5. Il quarto motivo di ricorso è rubricato «Violazione o falsa applicazione degli artt. 115 e 116 c.p.c., in relazione all’art. 360, comma 1, n. 4, c.p.c.. In subordine, violazione o falsa applicazione degli art. 115 e 116 c.p.c. e degli artt. 1218 e 1223 c.c. in relazione all’art. 360, comma 1, n. 3, c.p.c.». La ricorrente lamenta che il tribunale abbia respinto la domanda di ammissione al passivo dell’ulteriore credito (€ 259.427,85) preteso quale onere sopportato per poter utilizzare l'attrezzatura (cassero), già in detenzione della T., non rimuovibile e necessaria per la prosecuzione delle opere della galleria, limitandosi ad affermare che «non vi è prova che la conclusione del contratto di leasing fosse l'unica scelta percorribile ed indispensabile per la prosecuzione dei lavori»; rileva, a confutazione dell’assunto, che non può imporsi al danneggiato una sorta di probatio diabolica, ritenendolo gravato dell’onere di dimostrare, oltre che l’altrui inadempimento, anche che qualsiasi sua altra condotta non avrebbe portato a una riduzione del pregiudizio subito.
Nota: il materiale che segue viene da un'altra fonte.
(** * fastbound_importer: column reconciliation, verified against the code

    A shallow embedding of [fastbound_importer.py].  Python values are
    rendered as follows.

    - A [str] is a Rocq [string]; each character stands for the code point
      of the same number (U+0000 to U+00FF), on which [str.lower],
      [str.isalnum] and [str.strip] are tabulated exactly.  The hint
      sentences of the guidance sheet are only ever concatenated, so they
      are kept as the bytes of the source file.
    - A [dict] is an insertion-ordered association list: assigning to a
      key that is present replaces the value in place, a new key goes to
      the end.
    - A raising call returns [Raise e] in the [result] type.
    - A float is an exact rational: [2.0 * M / T] is the fraction
      [2M / T], of which Python holds the nearest double. *)

From Stdlib Require Import String Ascii List Bool Arith PeanoNat Lia ZArith QArith Lqa.
Import ListNotations.
Local Close Scope Q_scope.
Local Open Scope nat_scope.
Local Open Scope string_scope.
Local Open Scope list_scope.

Set Implicit Arguments.

(** ** Python characters and strings *)

Module Str.

Definition code (c : ascii) : nat := nat_of_ascii c.

Definition between (lo hi n : nat) : bool := (lo <=? n)%nat && (n <=? hi)%nat.

(** [ch.isalnum()] on the code points below 256. *)
Definition isalnum (c : ascii) : bool :=
  let n := code c in
  between 48 57 n || between 65 90 n || between 97 122 n
  || (n =? 170)%nat || between 178 179 n || (n =? 181)%nat
  || between 185 186 n || between 188 190 n
  || between 192 214 n || between 216 246 n || between 248 255 n.

(** [ch.lower()] on the code points below 256. *)
Definition lower_char (c : ascii) : ascii :=
  let n := code c in
  if between 65 90 n || between 192 214 n || between 216 222 n
  then ascii_of_nat (n + 32) else c.

(** [ch.isspace()] on the code points below 256. *)
Definition isspace (c : ascii) : bool :=
  let n := code c in
  between 9 13 n || between 28 32 n || (n =? 133)%nat || (n =? 160)%nat.

Fixpoint lower (s : string) : string :=
  match s with
  | EmptyString => EmptyString
  | String c s' => String (lower_char c) (lower s')
  end.

(** [''.join(ch for ch in s if ch.isalnum())] *)
Fixpoint join_alnum (s : string) : string :=
  match s with
  | EmptyString => EmptyString
  | String c s' => if isalnum c then String c (join_alnum s') else join_alnum s'
  end.

Fixpoint lstrip (s : string) : string :=
  match s with
  | EmptyString => EmptyString
  | String c s' => if isspace c then lstrip s' else s
  end.

Fixpoint rstrip (s : string) : string :=
  match s with
  | EmptyString => EmptyString
  | String c s' =>
      match rstrip s' with
      | EmptyString => if isspace c then EmptyString else String c EmptyString
      | r => String c r
      end
  end.

(** [s.strip()] *)
Definition strip (s : string) : string := rstrip (lstrip s).

(** [k in key] for two strings: [k] occurs in [key] as a substring. *)
Fixpoint contains (key k : string) : bool :=
  prefix k key ||
  match key with
  | EmptyString => false
  | String _ key' => contains key' k
  end.

(** [sep.join(parts)] *)
Fixpoint join (sep : string) (parts : list string) : string :=
  match parts with
  | [] => ""
  | [p] => p
  | p :: rest => p ++ sep ++ join sep rest
  end.

(** Truth value of a string: the empty string is false. *)
Definition truthy (s : string) : bool :=
  match s with EmptyString => false | _ => true end.

(** Tuple comparison [s1 > s2] on strings is by code point. *)
Definition gtb (s1 s2 : string) : bool := String.ltb s2 s1.

End Str.

(** ** [norm] *)

(** [def norm(s): return ''.join(ch for ch in str(s).lower() if ch.isalnum())] *)
Definition norm (s : string) : string := Str.join_alnum (Str.lower s).
(** ** Python dictionaries *)

(** Keys are compared with [==]; for the key types used here that is
    structural equality. *)
Class EqKey (K : Type) := {
  keqb : K -> K -> bool;
  keqb_spec : forall x y, reflect (x = y) (keqb x y)
}.

#[export] Instance string_EqKey : EqKey string :=
  {| keqb := String.eqb; keqb_spec := String.eqb_spec |}.

#[export] Instance ascii_EqKey : EqKey ascii :=
  {| keqb := Ascii.eqb; keqb_spec := Ascii.eqb_spec |}.

Definition dict (K V : Type) : Type := list (K * V).

Module Dict.
Section Ops.
Context {K V : Type} `{EqKey K}.

(** [d.get(k)]: [None] when the key is absent. *)
Fixpoint get (d : dict K V) (k : K) : option V :=
  match d with
  | [] => None
  | (k', v) :: d' => if keqb k k' then Some v else get d' k
  end.

(** [k in d] *)
Definition mem (d : dict K V) (k : K) : bool :=
  match get d k with Some _ => true | None => false end.

(** [d[k] = v]: a present key keeps its place, a new one is appended. *)
Fixpoint set (d : dict K V) (k : K) (v : V) : dict K V :=
  match d with
  | [] => [(k, v)]
  | (k', v') :: d' =>
      if keqb k k' then (k', v) :: d' else (k', v') :: set d' k v
  end.

Definition keys (d : dict K V) : list K := map fst d.

(** [{key(c): value(c) for c in xs}] *)
Definition comprehension {A : Type} (key : A -> K) (value : A -> V)
           (xs : list A) : dict K V :=
  fold_left (fun d c => set d (key c) (value c)) xs [].
End Ops.
End Dict.

(** ** Exceptions *)

Inductive exn : Type :=
| ValueError (msg : string)
| KeyError (key : string)
| NameError (name : string)
| RuntimeError (msg : string)
| FileNotFoundError (msg : string).

Inductive result (A : Type) : Type :=
| Ok (a : A)
| Raise (e : exn).
Arguments Ok {A} a.
Arguments Raise {A} e.

Definition bind {A B : Type} (r : result A) (f : A -> result B) : result B :=
  match r with
  | Ok a => f a
  | Raise e => Raise e
  end.

Notation "x <- r ;; k" := (bind r (fun x => k))
  (at level 61, r at next level, right associativity).

(** A [for] loop whose body may raise: the first exception ends the loop. *)
Fixpoint for_each {S A : Type} (body : S -> A -> result S) (xs : list A) (s : S)
  : result S :=
  match xs with
  | [] => Ok s
  | x :: xs' => s' <- body s x ;; for_each body xs' s'
  end.

(** ** The alias table *)

Definition ALIASES : dict string (list string) :=
  [ ("serialnumber", ["serial"; "serialnumber"; "s/n"; "sn"]);
    ("manufacturer", ["manufacturer"; "maker"; "make"]);
    ("importer", ["importer"]);
    ("model", ["model"; "mdl"]);
    ("type", ["type"; "firearmtype"; "guntype"]);
    ("caliber", ["caliber"; "calibre"; "gauge"]);
    ("barrellength",
       ["barrellength"; "barrel"; "bbl"; "lengthofbarrel"; "barrellength(in)"]);
    ("overalllength", ["overalllength"; "oal"]);
    ("finish", ["finish"; "color"; "colour"]);
    ("countryofmanufacture",
       ["countryofmanufacture"; "country"; "manufacturecountry"]);
    ("upc", ["upc"; "barcode"]);
    ("sku", ["sku"; "item#"; "itemnumber"; "pn"; "partnumber"]);
    ("acquisitiondate",
       ["acquisitiondate"; "dateacquired"; "dateofacquisition"; "receiveddate"]);
    ("acquiredfromname", ["acquiredfromname"; "supplier"; "vendor"; "acquiredfrom"]);
    ("acquiredfromaddress",
       ["acquiredfromaddress"; "supplieraddress"; "vendoraddress"]);
    ("acquiredfromffl", ["acquiredfromffl"; "supplierffl"; "vendorffl"; "ffl"]);
    ("acquiredfromlicensetype", ["acquiredfromlicensetype"; "supplierlicensetype"]);
    ("acquiredfromcity", ["acquiredfromcity"; "suppliercity"]);
    ("acquiredfromstate", ["acquiredfromstate"; "supplierstate"]);
    ("acquiredfromzip", ["acquiredfromzip"; "supplierzip"; "zipcode"; "zip"]);
    ("acquisitiondocument",
       ["acquisitiondocument"; "invoice"; "ponumber"; "po"; "bo"]);
    ("dispositiondate",
       ["dispositiondate"; "dateofdisposition"; "datesold"; "transferdate";
        "disposeddate"]);
    ("disposedtoname",
       ["disposedtoname"; "customername"; "buyername"; "transfereename"]);
    ("disposedtoaddress",
       ["disposedtoaddress"; "customeraddress"; "buyeraddress"]);
    ("disposedtocity", ["disposedtocity"; "customercity"]);
    ("disposedtostate", ["disposedtostate"; "customerstate"]);
    ("disposedtozip", ["disposedtozip"; "customerzip"; "zip"]);
    ("disposedtoffl", ["disposedtoffl"; "destinationffl"; "receiverffl"; "ffl"]);
    ("form4473", ["4473"; "form4473"; "4473number"; "4473#"]);
    ("nicsnumber", ["nicsnumber"; "nics"; "ntn"; "backgroundchecknumber"]);
    ("nicsstatus", ["nicsstatus"; "backgroundstatus"; "status"]);
    ("nicsexpiration", ["nicsexpiration"; "nicsvaliduntil"; "ntnexpire"]);
    ("transactionnumber", ["transactionnumber"; "trans#"; "ttn"; "ntn"]);
    ("permitnumber", ["permit"; "permitnumber"; "cwfl"; "ccw"]);
    ("permitexpiration", ["permitexpiration"; "permitexpires"]);
    ("birthdate", ["dob"; "dateofbirth"; "birthdate"]);
    ("idnumber", ["idnumber"; "driverlicense"; "dl"; "identificationnumber"]);
    ("idstate", ["idstate"; "dlstate"]);
    ("cost", ["cost"; "unitcost"]);
    ("price", ["price"; "saleprice"; "sellingprice"; "amount"]) ].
5.1. La doglianza è fondata.

5.2. Invero - risultando incontroverso l’inadempimento di T. al contratto e non essendo neppure in contestazione la necessità dell’utilizzo dell’attrezzatura - non era onere della ricorrente di provare che lo strumento giuridico concretamente adoperato per poter proseguire i lavori (il subentro nel contratto di leasing a suo tempo stipulato dalla subappaltatrice) fosse l’unica scelta percorribile. Come chiarito dalla giurisprudenza di legittimità, «in tema di risarcimento del danno da responsabilità contrattuale, poiché il soggetto responsabile è il contraente inadempiente, nvormalmente non si pone un problema di nesso di causalità tra comportamento ed evento dannoso, ma di estensione della responsabilità, ed il danno risarcibile coincide con la perdita o il mancato guadagno conseguenza immediata e diretta dell'inadempimento, delimitati in base al giudizio ipotetico sulla differenza tra situazione dannosa e situazione quale sarebbe stata se il fatto dannoso non si fosse verificato»(cfr., ex plurimis, Cass. n. 18832 del 2016; Cass., n. 11629 del 1999). P. era dunque tenuta unicamente a dimostrare l’improvvisa interruzione dei lavori da parte della subappaltatrice e la necessità di utilizzare il macchinario per poterli portare a termine: tanto basta a ritenere la motivazione censurata meramente apparente e/o sostanzialmente omessa.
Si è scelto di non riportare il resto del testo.